(** [installed a c e w]: the nodes [[a, e)] are those of the builders; the
    ones below [c] hang under the container [a], the others are referenced
    by the instance. *)
Definition installed (a c e : nat) (w : World) : Prop :=
  0 < a /\ a <= c /\ c <= e /\ e <= length (nodes w)
  /\ (a < c -> In a (roots (this w)))
  /\ closed a c (nodes w)
  /\ forall n, c <= n -> n < e -> In n (roots (this w)).

(** [uprooted a c e w]: as [installed], with every referenced node detached. *)
Definition uprooted (a c e : nat) (w : World) : Prop :=
  0 < a /\ a <= c /\ c <= e /\ e <= length (nodes w)
  /\ (a < c -> parent_of w a = None)
  /\ closed a c (nodes w)
  /\ forall n, c <= n -> n < e -> parent_of w n = None.

Lemma closed_Rel (k : mode) (a c b : nat) (w w' : World) :
  c <= b -> c <= length (nodes w) ->
  Rel k b w w' -> closed a c (nodes w) -> closed a c (nodes w').
Proof.
  intros Hcb Hcl [_ N _ _ _ _] H n nd' Ha Hn Hl.
  destruct (lookup_lt_is_Some_2 (nodes w) n) as [nd Hnd]; [lia|].
  destruct (N n nd ltac:(lia) Hnd) as (nd2 & H2 & _ & _ & Hp).
  rewrite Hl in H2. injection H2 as <-.
  destruct Hp as [Hp|Hp]; [|now left].
  rewrite Hp. eapply H; eauto.
Qed.

Lemma parent_of_Rel (k : mode) (b n : nat) (w w' : World) :
  n < b -> n < length (nodes w) ->
  Rel k b w w' -> parent_of w n = None -> parent_of w' n = None.
Proof.
  intros Hb Hl [_ N _ _ _ _] H. unfold parent_of in *.
  destruct (lookup_lt_is_Some_2 (nodes w) n Hl) as [nd Hnd].
  rewrite Hnd in H.
  destruct (N n nd Hb Hnd) as (nd2 & H2 & _ & _ & Hp). rewrite H2.
  destruct Hp as [Hp|Hp]; congruence.
Qed.

Lemma installed_Rel (k : mode) (a c e b : nat) (w w' : World) :
  keeps_fields k = true -> e <= b ->
  Rel k b w w' -> installed a c e w -> installed a c e w'.
Proof.
  intros Hk Hb HR (H1 & H2 & H3 & H4 & H5 & H6 & H7).
  destruct (Rel_owned k b w w' Hk HR) as (O1 & O2 & O3 & O4).
  assert (Hroots : roots (this w') = roots (this w))
    by (unfold roots; now rewrite O1, O2, O3, O4).
  pose proof (rel_length _ _ _ _ HR).
  repeat split; auto; try lia.
  - now rewrite Hroots.
  - apply (closed_Rel k a c b w w'); auto; lia.
  - intros n Hc He. rewrite Hroots. auto.
Qed.

Lemma uprooted_Rel (k : mode) (a c e b : nat) (w w' : World) :
  e <= b -> Rel k b w w' -> uprooted a c e w -> uprooted a c e w'.
Proof.
  intros Hb HR (H1 & H2 & H3 & H4 & H5 & H6 & H7).
  pose proof (rel_length _ _ _ _ HR).
  repeat split; auto; try lia.
  - intros Hac. apply (parent_of_Rel k b a w w'); auto; lia.
  - apply (closed_Rel k a c b w w'); auto; lia.
  - intros n Hc He. apply (parent_of_Rel k b n w w'); auto; lia.
Qed.
Definition put_pending (st : Store) : db unit := λ s,
  (mkSession (committed s) st, inr ()).

Section session.
Context `{Collaborators}.

(** [await db.flush()]: the pending rows are written, or the database
    refuses them. *)
Definition flush : db unit := λ s,
  if store_accepts (pending s) then (s, inr ()) else (s, inl DBAPIError).

(** [await db.commit()]: flush, then make the pending rows the committed
    ones. *)
Definition commit : db unit := λ s,
  if store_accepts (pending s)
  then (mkSession (pending s) (pending s), inr ())
  else (s, inl DBAPIError).

End session.

(** [await db.rollback()]. *)
Definition rollback : db unit := λ s,
  (mkSession (committed s) (committed s), inr ()).

(** [await db.execute(select(Model).where(...))]: the matching rows. *)
Definition select_where {A} (table : Store → gmap nat A) (cond : nat → A → bool)
    : db (list (nat * A)) :=
  st ← get_pending;
  mret (filter (λ row, cond row.1 row.2) (map_to_list (table st))).

Definition scalar_one_or_none {A} (rows : list A) : db (option A) :=
  match rows with
  | [] => mret None
  | [row] => mret (Some row)
  | _ => raise MultipleResultsFound
  end.

(** [result.scalars().first()]. *)
Definition scalars_first {A} (rows : list A) : option A := head rows.

Definition with_movies (t : gmap nat MovieModel.t) (st : Store) : Store :=
  mkStore t (countries st) (genres st) (actors st) (languages st).
(** * Repulsive surfaces: BVH6D, block cluster tree and line search

    A shallow embedding of
      - src/src/spatial/bvh_6d.cpp       (the 6-D bounding volume hierarchy),
      - src/src/block_cluster_tree.cpp   (the block cluster tree and its products),
      - src/src/surface_flow.cpp         (the backtracking line search),
      - src/include/helpers.h, src/src/energy/all_pairs_tpe.cpp and
        src/src/remeshing/remeshing.cpp  (what these call, and the remesher),
    together with the properties of these functions that the specification
    states.

    Numbers.  A C++ [double] is modelled twice.  In the first part it is an
    exact rational ([Q]): sums, products and quotients are exact and every
    comparison is the one of a total order; [INFINITY] is the one non-finite
    value the code writes down and it is [None] there (see
    [AxisSplittingPlane]).  Equality of doubles is [==] on [Q], and a value
    that the code only copies is equal ([=]) to its source.  This is the
    arithmetic of the formulas: which sums and products the code forms, over
    which faces and pairs.  In the module [Binary64] a [double] is a binary64
    float, with rounding, overflow to infinity and NaN: there the
    constructor of the tree and the line search are evaluated on the inputs
    on which rounding, overflow or a NaN decides what the code does.  A
    [size_t] is a [Z] with its wrap-around at 2^64 written out. *)

From Stdlib Require Import List ZArith QArith Qminmax Qabs Qround Lia Lqa Bool Arith.
From Stdlib Require Import Permutation Sorted.
From Stdlib Require Import Floats.
Import ListNotations.
(** * parsl.app.errors: capture and replay of remote exceptions

    A shallow embedding of [src/parsl/app/errors.py]: the exception classes
    of the module, [RemoteExceptionWrapper] with its three methods and the
    decorator [wrap_error], over a small model of the Python objects they
    touch (exception objects with identity, living in a store). *)

From stdpp Require Import base option list strings gmap.
From Stdlib Require Import ZArith.
From Stdlib Require Import Ascii.
From stdpp Require Import pretty.

Local Open Scope Z_scope.
Local Open Scope nat_scope.

(** ** The Python objects the module manipulates *)

Module Py.

(** Object identity: two names are the same object iff they hold the
    same location. *)
Abbreviation loc := nat (only parsing).

(** Classes. The builtins the module meets, the classes declared in
    errors.py (lines 23-113), and classes declared elsewhere, given by
    name and base class. *)
Inductive pyclass : Type :=
| BaseException
| Exception
| KeyboardInterrupt
| SystemExit
| ArithmeticError
| ZeroDivisionError
| RuntimeError
| RecursionError
| OSError
| TypeError
| ValueError
| ParslError
| AppException
| AppBadFormatting
| BashExitFailure
| AppTimeout
| BashAppNoReturn
| MissingOutputs
| BadStdStreamFile
| UserClass (name : string) (base : pyclass).

#[global] Instance pyclass_eq_dec : EqDecision pyclass.
Proof. solve_decision. Defined.

(** Method resolution order (single inheritance): the class, then its
    bases up to [BaseException]. *)
Fixpoint mro (c : pyclass) : list pyclass :=
  match c with
  | BaseException => [BaseException]
  | Exception => [Exception; BaseException]
  | KeyboardInterrupt => [KeyboardInterrupt; BaseException]
  | SystemExit => [SystemExit; BaseException]
  | ArithmeticError => [ArithmeticError; Exception; BaseException]
  | ZeroDivisionError =>
      [ZeroDivisionError; ArithmeticError; Exception; BaseException]
  | RuntimeError => [RuntimeError; Exception; BaseException]
  | RecursionError =>
      [RecursionError; RuntimeError; Exception; BaseException]
  | OSError => [OSError; Exception; BaseException]
  | TypeError => [TypeError; Exception; BaseException]
  | ValueError => [ValueError; Exception; BaseException]
  (* class ParslError(Exception) *)
  | ParslError => [ParslError; Exception; BaseException]
  (* class AppException(ParslError) *)
  | AppException => [AppException; ParslError; Exception; BaseException]
  (* class AppBadFormatting(ParslError) *)
  | AppBadFormatting =>
      [AppBadFormatting; ParslError; Exception; BaseException]
  (* class BashExitFailure(AppException) *)
  | BashExitFailure =>
      [BashExitFailure; AppException; ParslError; Exception; BaseException]
  (* class AppTimeout(AppException) *)
  | AppTimeout =>
      [AppTimeout; AppException; ParslError; Exception; BaseException]
  (* class BashAppNoReturn(AppException) *)
  | BashAppNoReturn =>
      [BashAppNoReturn; AppException; ParslError; Exception; BaseException]
  (* class MissingOutputs(ParslError) *)
  | MissingOutputs => [MissingOutputs; ParslError; Exception; BaseException]
  (* class BadStdStreamFile(ParslError) *)
  | BadStdStreamFile =>
      [BadStdStreamFile; ParslError; Exception; BaseException]
  | UserClass _ base => c :: mro base
  end.

Definition issubclass (c d : pyclass) : bool := bool_decide (d ∈ mro c).

(** A traceback: the call sites active when the exception was raised.
    Tracebacks are compared by value; the entries the interpreter adds
    while an exception travels up the stack are not modelled. *)
Record frame : Type := Frame {
  co_filename : string;
  co_name : string;
  tb_lineno : Z
}.

#[global] Instance frame_eq_dec : EqDecision frame.
Proof. solve_decision. Defined.

Abbreviation TracebackType := (list frame) (only parsing).

End Py.

(** ** tblib: picklable tracebacks (third-party, only its interface) *)

Module tblib.

(** The picklable stand-in [tblib.Traceback] builds from a traceback. *)
Record Traceback : Type := mkTraceback { tb_entries : list Py.frame }.

(** A call into the library returns a value, or raises a new exception
    of some class with some message. *)
Inductive result (A : Type) : Type :=
| Ok (a : A)
| Raises (c : Py.pyclass) (msg : string).
Arguments Ok {A} a.
Arguments Raises {A} c msg.

End tblib.

(** ** The wrapper object (errors.py, class RemoteExceptionWrapper)

    Its four fields are assigned once, in [__init__], and only read by
    [reraise] and [get_exception]; it is therefore a value. The exception
    it stores is a reference into the store. *)
#[warnings="-register-all"]
Inductive RemoteExceptionWrapper : Type :=
  mkWrapper {
    e_type : Py.pyclass;
    e_value : Py.loc;
    e_traceback : option tblib.Traceback;
    cause : option RemoteExceptionWrapper
  }.

Module Store.
Import Py.

(** Values a work unit takes and returns ([Any] in the source). *)
#[warnings="-register-all"]
Inductive pyval : Type :=
| VNone
| VInt (z : Z)
| VStr (s : string)
| VFile (filepath : string)
| VList (items : list pyval)
| VExc (ref : loc)
| VHandle (fd : Z)
| VWrapper (w : RemoteExceptionWrapper).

==========

WHAT IS NEEDED »
What you retype should run from the first line of the entries above through the line containing "(** [uprooted a", exactly and in full.

ANSWER »
(** [installed a c e w]: the nodes [[a, e)] are those of the builders; the
    ones below [c] hang under the container [a], the others are referenced
    by the instance. *)
Definition installed (a c e : nat) (w : World) : Prop :=
  0 < a /\ a <= c /\ c <= e /\ e <= length (nodes w)
  /\ (a < c -> In a (roots (this w)))
  /\ closed a c (nodes w)
  /\ forall n, c <= n -> n < e -> In n (roots (this w)).

(** [uprooted a c e w]: as [installed], with every referenced node detached. *)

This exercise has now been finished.